START Listed records

Record baseInv s : Prop := {
  inv_schedule : wf (schedule s);
  inv_bounded : bounded KeyLen (schedule s);
  inv_cursor : cursorOk s;
  inv_active : wf (activeReprovides s);
  inv_rq : pqInv (rq_queue (reprovideQueue s));
  inv_pq : pvqInv MhToBit256 (provideQueue s);
  inv_avg : -1 ≤ cachedAvgPrefixLen s ≤ Z.of_nat KeyLen;
  inv_tasks : Forall taskOk (tasks s);
}.

Definition provInv s : Prop := baseInv s ∧ armed s.

(** [m] keeps the invariant and its result is in [P]. *)
Definition safe {A} (P : A → Prop) (m : M A) : Prop :=
  ∀ s, provInv s → wp m (λ a s', provInv s' ∧ P a) s.

Abbreviation safe_ := (safe (λ _, True)).

(** ** Composition *)

Lemma safe_ret {A} (P : A → Prop) a : P a → safe P (mret a).
Proof. intros HP s Hs. by apply wp_ret. Qed.

Lemma safe_bind {A B} (P : A → Prop) (Q : B → Prop) (m : M A) (f : A → M B) :
  safe P m → (∀ a, P a → safe Q (f a)) → safe Q (m ≫= f).
Proof.
  intros Hm Hf s Hs. apply wp_bind. eapply wp_mono; [by apply Hm|].
  intros a s' [Hs' HP]. by apply Hf.
Qed.

Lemma safe_seq {A B} (Q : B → Prop) (m : M A) (m' : M B) : safe_ m → safe Q m' → safe Q (m ;; m').
Proof. intros Hm Hm'. eapply safe_bind; [exact Hm|]. by intros _ _. Qed.

Lemma safe_mono {A} (P Q : A → Prop) (m : M A) : safe P m → (∀ a, P a → Q a) → safe Q m.
Proof. intros Hm H s Hs. eapply wp_mono; [by apply Hm|]. intros a s' [? ?]. auto. Qed.

Lemma safe_when c (m : M ()) : (c = true → safe_ m) → safe_ (whenM c m).
Proof. intros H. destruct c; [by apply H|by apply safe_ret]. Qed.

(** Reading the state gives its invariant. *)
Lemma safe_state {B} (Q : B → Prop) (f : state → M B) :
  (∀ s, provInv s → wp (f s) (λ a s', provInv s' ∧ Q a) s) → safe Q (s ← gets id; f s).
Proof. intros H s Hs. apply wp_bind, wp_gets. by apply H. Qed.

Lemma safe_forM {A} (l : list A) (f : A → M ()) : (∀ x, x ∈ l → safe_ (f x)) → safe_ (forM l f).
Proof.
  intros Hf. induction l as [|x l IH]; cbn [forM]; [by apply safe_ret|].
  apply safe_seq; [apply Hf; set_solver|]. apply IH. intros y Hy. apply Hf. set_solver.
Qed.

Lemma safe_modify (f : state → state) : (∀ s, provInv s → provInv (f s)) → safe_ (modify f).
Proof. intros H s Hs. apply wp_modify. auto. Qed.

(** Fields that the invariant does not mention. *)
Lemma provInv_log n ev ts s : provInv s → Forall taskOk ts → provInv (set_log n ev ts s).
Proof. intros [[] ?] Hts. split; [by constructor|done]. Qed.

Lemma safe_ask {A} (f : nat → A) : safe (λ a, ∃ i, a = f i) (ask f).
Proof.
  intros s Hs. unfold ask. repeat wp_step. split; [|eauto].
  apply provInv_log; [done|]. apply Hs.
Qed.

Lemma safe_emit e : safe_ (emit e).
Proof. apply safe_modify. intros s Hs. apply provInv_log; [done|]. apply Hs. Qed.

Lemma safe_spawn t : taskOk t → safe_ (spawn t).
Proof.
  intros Ht. apply safe_modify. intros s Hs. apply provInv_log; [done|].
  apply Forall_app. split; [apply Hs|]. by apply Forall_singleton.
Qed.

Lemma provInv_ds gc d s : provInv s → provInv (set_ds gc d s).
Proof. intros [[] ?]. split; [by constructor|done]. Qed.

Lemma provInv_locks a b c s : provInv s → provInv (set_locks a b c s).
Proof. intros [[] ?]. split; [by constructor|done]. Qed.

Lemma provInv_boot b s : provInv s → provInv (set_boot b s).
Proof. intros [[] ?]. split; [by constructor|done]. Qed.

Lemma provInv_avg len t s : provInv s → -1 ≤ len ≤ Z.of_nat KeyLen → provInv (set_avg len t s).
Proof. intros [[] ?] ?. split; [by constructor|done]. Qed.

Lemma provInv_active t s : provInv s → wf t → provInv (set_active t s).
Proof. intros [[] ?] ?. split; [by constructor|done]. Qed.

Lemma provInv_queues pq rq s :
  provInv s → pvqInv MhToBit256 pq → pqInv (rq_queue rq) → provInv (set_queues pq rq s).
Proof. intros [[] ?] ? ?. split; [by constructor|done]. Qed.

(** ** Queues *)

Lemma safe_enqueueReprovide ps :
  Forall (λ p, (length p ≤ KeyLen)%nat) ps → safe_ (enqueueReprovide ps).
Proof.
  intros Hps. apply safe_state. intros s Hs.
  destruct (Push_spec (rq_queue (reprovideQueue s)) ps) as (q & Hq & Hinv & _); [apply Hs|done|].
  apply wp_bind. eapply wp_lift; [unfold RQ_Enqueue; by rewrite Hq|].
  apply wp_modify. split; [|done]. by apply provInv_queues; [|apply Hs|].
Qed.

Lemma safe_removeReprovide p : safe_ (removeReprovide p).
Proof.
  apply safe_state. intros s Hs.
  destruct (Remove_spec (rq_queue (reprovideQueue s)) p) as (q & Hq & Hinv & _); [apply Hs|].
  apply wp_bind. eapply wp_lift; [unfold RQ_Remove; by rewrite Hq|].
  apply wp_modify. split; [|done]. by apply provInv_queues; [|apply Hs|].
Qed.

Lemma safe_enqueueProvide p hs :
  Forall (λ h, p ≼ MhToBit256 h) hs → safe_ (enqueueProvide p hs).
Proof.
  intros Hhs. apply safe_state. intros s Hs.
  destruct (Enqueue_spec MhToBit256 MhToBit256_length MhToBit256_inj (provideQueue s) p hs)
    as (q & Hq & Hinv & _); [apply Hs|done|].
  apply wp_bind. eapply wp_lift; [exact Hq|]. apply wp_modify. split; [|done].
  by apply provInv_queues; [| |apply Hs].
Qed.

Lemma safe_dequeueMatching p :
  safe (λ hs, Forall (λ h, p ≼ MhToBit256 h) hs) (dequeueMatching p).
Proof.
  apply safe_state. intros s Hs.
  destruct (DequeueMatching_spec MhToBit256 MhToBit256_length MhToBit256_inj (provideQueue s) p)
    as (q & hs & Hq & _ & Hin & Hinv & _); [apply Hs|].
  apply wp_bind. eapply wp_lift; [exact Hq|]. repeat wp_step. split.
  - by apply provInv_queues; [| |apply Hs].
  - apply Forall_forall. intros h Hh. by apply Hin.
Qed.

END Listed records

— Problem description —
At the first line of the material above, start reproducing each line exactly, and end with the line that holds "Lemma safe_modify (f", adding nothing.

— Output below —
Record baseInv s : Prop := {
  inv_schedule : wf (schedule s);
  inv_bounded : bounded KeyLen (schedule s);
  inv_cursor : cursorOk s;
  inv_active : wf (activeReprovides s);
  inv_rq : pqInv (rq_queue (reprovideQueue s));
  inv_pq : pvqInv MhToBit256 (provideQueue s);
  inv_avg : -1 ≤ cachedAvgPrefixLen s ≤ Z.of_nat KeyLen;
  inv_tasks : Forall taskOk (tasks s);
}.

Definition provInv s : Prop := baseInv s ∧ armed s.

(** [m] keeps the invariant and its result is in [P]. *)
Definition safe {A} (P : A → Prop) (m : M A) : Prop :=
  ∀ s, provInv s → wp m (λ a s', provInv s' ∧ P a) s.

Abbreviation safe_ := (safe (λ _, True)).

(** ** Composition *)

Lemma safe_ret {A} (P : A → Prop) a : P a → safe P (mret a).
Proof. intros HP s Hs. by apply wp_ret. Qed.

Lemma safe_bind {A B} (P : A → Prop) (Q : B → Prop) (m : M A) (f : A → M B) :
  safe P m → (∀ a, P a → safe Q (f a)) → safe Q (m ≫= f).
Proof.
  intros Hm Hf s Hs. apply wp_bind. eapply wp_mono; [by apply Hm|].
  intros a s' [Hs' HP]. by apply Hf.
Qed.

Lemma safe_seq {A B} (Q : B → Prop) (m : M A) (m' : M B) : safe_ m → safe Q m' → safe Q (m ;; m').
Proof. intros Hm Hm'. eapply safe_bind; [exact Hm|]. by intros _ _. Qed.

Lemma safe_mono {A} (P Q : A → Prop) (m : M A) : safe P m → (∀ a, P a → Q a) → safe Q m.
Proof. intros Hm H s Hs. eapply wp_mono; [by apply Hm|]. intros a s' [? ?]. auto. Qed.

Lemma safe_when c (m : M ()) : (c = true → safe_ m) → safe_ (whenM c m).
Proof. intros H. destruct c; [by apply H|by apply safe_ret]. Qed.

(** Reading the state gives its invariant. *)
Lemma safe_state {B} (Q : B → Prop) (f : state → M B) :
  (∀ s, provInv s → wp (f s) (λ a s', provInv s' ∧ Q a) s) → safe Q (s ← gets id; f s).
Proof. intros H s Hs. apply wp_bind, wp_gets. by apply H. Qed.

Lemma safe_forM {A} (l : list A) (f : A → M ()) : (∀ x, x ∈ l → safe_ (f x)) → safe_ (forM l f).
Proof.
  intros Hf. induction l as [|x l IH]; cbn [forM]; [by apply safe_ret|].
  apply safe_seq; [apply Hf; set_solver|]. apply IH. intros y Hy. apply Hf. set_solver.
Qed.

Lemma safe_modify (f : state → state) : (∀ s, provInv s → provInv (f s)) → safe_ (modify f).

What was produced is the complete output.